**REQUIREMENT**
What is wanted is every record, duplicated word for word.

Stored items:
□ □ □ □
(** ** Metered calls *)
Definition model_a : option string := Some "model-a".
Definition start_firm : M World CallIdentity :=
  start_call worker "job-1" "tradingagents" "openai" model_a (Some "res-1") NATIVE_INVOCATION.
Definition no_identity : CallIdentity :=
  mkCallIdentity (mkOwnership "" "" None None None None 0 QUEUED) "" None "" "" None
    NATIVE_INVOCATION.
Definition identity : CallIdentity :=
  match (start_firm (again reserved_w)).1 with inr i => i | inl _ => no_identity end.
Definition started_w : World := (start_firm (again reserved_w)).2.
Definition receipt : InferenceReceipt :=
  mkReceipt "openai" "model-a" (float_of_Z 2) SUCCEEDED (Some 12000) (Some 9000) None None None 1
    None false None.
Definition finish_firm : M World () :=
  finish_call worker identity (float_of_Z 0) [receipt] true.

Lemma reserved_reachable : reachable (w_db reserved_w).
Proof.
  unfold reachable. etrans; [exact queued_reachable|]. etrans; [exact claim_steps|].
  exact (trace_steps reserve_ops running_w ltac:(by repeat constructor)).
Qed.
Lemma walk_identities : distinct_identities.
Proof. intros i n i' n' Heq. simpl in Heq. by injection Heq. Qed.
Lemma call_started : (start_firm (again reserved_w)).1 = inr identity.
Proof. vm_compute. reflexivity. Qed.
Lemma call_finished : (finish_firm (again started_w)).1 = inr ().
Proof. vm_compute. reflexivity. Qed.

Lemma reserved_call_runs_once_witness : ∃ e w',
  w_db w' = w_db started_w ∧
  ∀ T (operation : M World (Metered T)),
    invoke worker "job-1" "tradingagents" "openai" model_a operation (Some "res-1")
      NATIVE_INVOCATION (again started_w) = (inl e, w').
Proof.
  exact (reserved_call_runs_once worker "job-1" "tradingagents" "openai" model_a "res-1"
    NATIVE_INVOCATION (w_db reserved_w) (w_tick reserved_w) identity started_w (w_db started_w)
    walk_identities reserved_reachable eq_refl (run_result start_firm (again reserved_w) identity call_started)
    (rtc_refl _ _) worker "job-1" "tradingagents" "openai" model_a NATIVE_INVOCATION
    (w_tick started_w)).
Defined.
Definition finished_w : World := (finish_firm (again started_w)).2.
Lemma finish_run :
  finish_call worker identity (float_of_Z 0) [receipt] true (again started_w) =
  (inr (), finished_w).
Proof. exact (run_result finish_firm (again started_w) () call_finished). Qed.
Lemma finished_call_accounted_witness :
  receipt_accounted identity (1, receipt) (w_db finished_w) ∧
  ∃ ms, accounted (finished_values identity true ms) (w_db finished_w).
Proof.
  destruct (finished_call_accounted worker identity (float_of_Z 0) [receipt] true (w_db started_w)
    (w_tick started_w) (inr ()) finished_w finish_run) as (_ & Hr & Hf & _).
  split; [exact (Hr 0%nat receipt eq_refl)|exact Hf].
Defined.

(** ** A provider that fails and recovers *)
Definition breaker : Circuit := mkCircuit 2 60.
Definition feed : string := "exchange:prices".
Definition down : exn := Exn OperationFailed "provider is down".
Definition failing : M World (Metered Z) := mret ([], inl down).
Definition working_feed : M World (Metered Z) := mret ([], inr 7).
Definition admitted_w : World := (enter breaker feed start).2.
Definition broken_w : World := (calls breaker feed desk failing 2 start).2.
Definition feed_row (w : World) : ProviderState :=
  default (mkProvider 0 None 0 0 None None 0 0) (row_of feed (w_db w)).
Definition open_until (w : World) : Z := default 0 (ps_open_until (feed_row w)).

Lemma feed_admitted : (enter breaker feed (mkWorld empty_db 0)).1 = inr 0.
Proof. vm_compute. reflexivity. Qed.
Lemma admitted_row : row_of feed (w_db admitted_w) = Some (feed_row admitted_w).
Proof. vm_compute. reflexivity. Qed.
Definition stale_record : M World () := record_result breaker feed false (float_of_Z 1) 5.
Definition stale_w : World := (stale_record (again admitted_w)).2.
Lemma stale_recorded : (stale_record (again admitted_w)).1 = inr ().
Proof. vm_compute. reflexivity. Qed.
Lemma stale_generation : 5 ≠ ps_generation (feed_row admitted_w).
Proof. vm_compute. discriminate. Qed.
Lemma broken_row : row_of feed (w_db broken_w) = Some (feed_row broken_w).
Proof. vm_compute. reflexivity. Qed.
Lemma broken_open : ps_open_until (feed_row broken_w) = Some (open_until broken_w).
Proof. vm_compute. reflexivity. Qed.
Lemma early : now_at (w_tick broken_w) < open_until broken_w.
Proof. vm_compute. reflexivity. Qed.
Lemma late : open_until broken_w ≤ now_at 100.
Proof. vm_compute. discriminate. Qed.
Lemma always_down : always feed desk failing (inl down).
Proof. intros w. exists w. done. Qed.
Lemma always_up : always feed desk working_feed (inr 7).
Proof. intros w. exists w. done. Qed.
□ □ □ □
**ANSWER TO THIS TASK**
(** ** Metered calls *)
Definition model_a : option string := Some "model-a".
Definition start_firm : M World CallIdentity :=
  start_call worker "job-1" "tradingagents" "openai" model_a (Some "res-1") NATIVE_INVOCATION.
Definition no_identity : CallIdentity :=
  mkCallIdentity (mkOwnership "" "" None None None None 0 QUEUED) "" None "" "" None
    NATIVE_INVOCATION.
Definition identity : CallIdentity :=
  match (start_firm (again reserved_w)).1 with inr i => i | inl _ => no_identity end.
Definition started_w : World := (start_firm (again reserved_w)).2.
Definition receipt : InferenceReceipt :=
  mkReceipt "openai" "model-a" (float_of_Z 2) SUCCEEDED (Some 12000) (Some 9000) None None None 1
    None false None.
Definition finish_firm : M World () :=
  finish_call worker identity (float_of_Z 0) [receipt] true.

Lemma reserved_reachable : reachable (w_db reserved_w).
Proof.
  unfold reachable. etrans; [exact queued_reachable|]. etrans; [exact claim_steps|].
  exact (trace_steps reserve_ops running_w ltac:(by repeat constructor)).
Qed.
Lemma walk_identities : distinct_identities.
Proof. intros i n i' n' Heq. simpl in Heq. by injection Heq. Qed.
Lemma call_started : (start_firm (again reserved_w)).1 = inr identity.
Proof. vm_compute. reflexivity. Qed.
Lemma call_finished : (finish_firm (again started_w)).1 = inr ().
Proof. vm_compute. reflexivity. Qed.

Lemma reserved_call_runs_once_witness : ∃ e w',
  w_db w' = w_db started_w ∧
  ∀ T (operation : M World (Metered T)),
    invoke worker "job-1" "tradingagents" "openai" model_a operation (Some "res-1")
      NATIVE_INVOCATION (again started_w) = (inl e, w').
Proof.
  exact (reserved_call_runs_once worker "job-1" "tradingagents" "openai" model_a "res-1"
    NATIVE_INVOCATION (w_db reserved_w) (w_tick reserved_w) identity started_w (w_db started_w)
    walk_identities reserved_reachable eq_refl (run_result start_firm (again reserved_w) identity call_started)
    (rtc_refl _ _) worker "job-1" "tradingagents" "openai" model_a NATIVE_INVOCATION
    (w_tick started_w)).
Defined.
Definition finished_w : World := (finish_firm (again started_w)).2.
Lemma finish_run :
  finish_call worker identity (float_of_Z 0) [receipt] true (again started_w) =
  (inr (), finished_w).
Proof. exact (run_result finish_firm (again started_w) () call_finished). Qed.
Lemma finished_call_accounted_witness :
  receipt_accounted identity (1, receipt) (w_db finished_w) ∧
  ∃ ms, accounted (finished_values identity true ms) (w_db finished_w).
Proof.
  destruct (finished_call_accounted worker identity (float_of_Z 0) [receipt] true (w_db started_w)
    (w_tick started_w) (inr ()) finished_w finish_run) as (_ & Hr & Hf & _).
  split; [exact (Hr 0%nat receipt eq_refl)|exact Hf].
Defined.

(** ** A provider that fails and recovers *)
Definition breaker : Circuit := mkCircuit 2 60.
Definition feed : string := "exchange:prices".
Definition down : exn := Exn OperationFailed "provider is down".
Definition failing : M World (Metered Z) := mret ([], inl down).
Definition working_feed : M World (Metered Z) := mret ([], inr 7).
Definition admitted_w : World := (enter breaker feed start).2.
Definition broken_w : World := (calls breaker feed desk failing 2 start).2.
Definition feed_row (w : World) : ProviderState :=
  default (mkProvider 0 None 0 0 None None 0 0) (row_of feed (w_db w)).
Definition open_until (w : World) : Z := default 0 (ps_open_until (feed_row w)).

Lemma feed_admitted : (enter breaker feed (mkWorld empty_db 0)).1 = inr 0.
Proof. vm_compute. reflexivity. Qed.
Lemma admitted_row : row_of feed (w_db admitted_w) = Some (feed_row admitted_w).
Proof. vm_compute. reflexivity. Qed.
Definition stale_record : M World () := record_result breaker feed false (float_of_Z 1) 5.
Definition stale_w : World := (stale_record (again admitted_w)).2.
Lemma stale_recorded : (stale_record (again admitted_w)).1 = inr ().
Proof. vm_compute. reflexivity. Qed.
Lemma stale_generation : 5 ≠ ps_generation (feed_row admitted_w).
Proof. vm_compute. discriminate. Qed.
Lemma broken_row : row_of feed (w_db broken_w) = Some (feed_row broken_w).
Proof. vm_compute. reflexivity. Qed.
Lemma broken_open : ps_open_until (feed_row broken_w) = Some (open_until broken_w).
Proof. vm_compute. reflexivity. Qed.
Lemma early : now_at (w_tick broken_w) < open_until broken_w.
Proof. vm_compute. reflexivity. Qed.
Lemma late : open_until broken_w ≤ now_at 100.
Proof. vm_compute. discriminate. Qed.
Lemma always_down : always feed desk failing (inl down).
Proof. intros w. exists w. done. Qed.
Lemma always_up : always feed desk working_feed (inr 7).
Proof. intros w. exists w. done. Qed.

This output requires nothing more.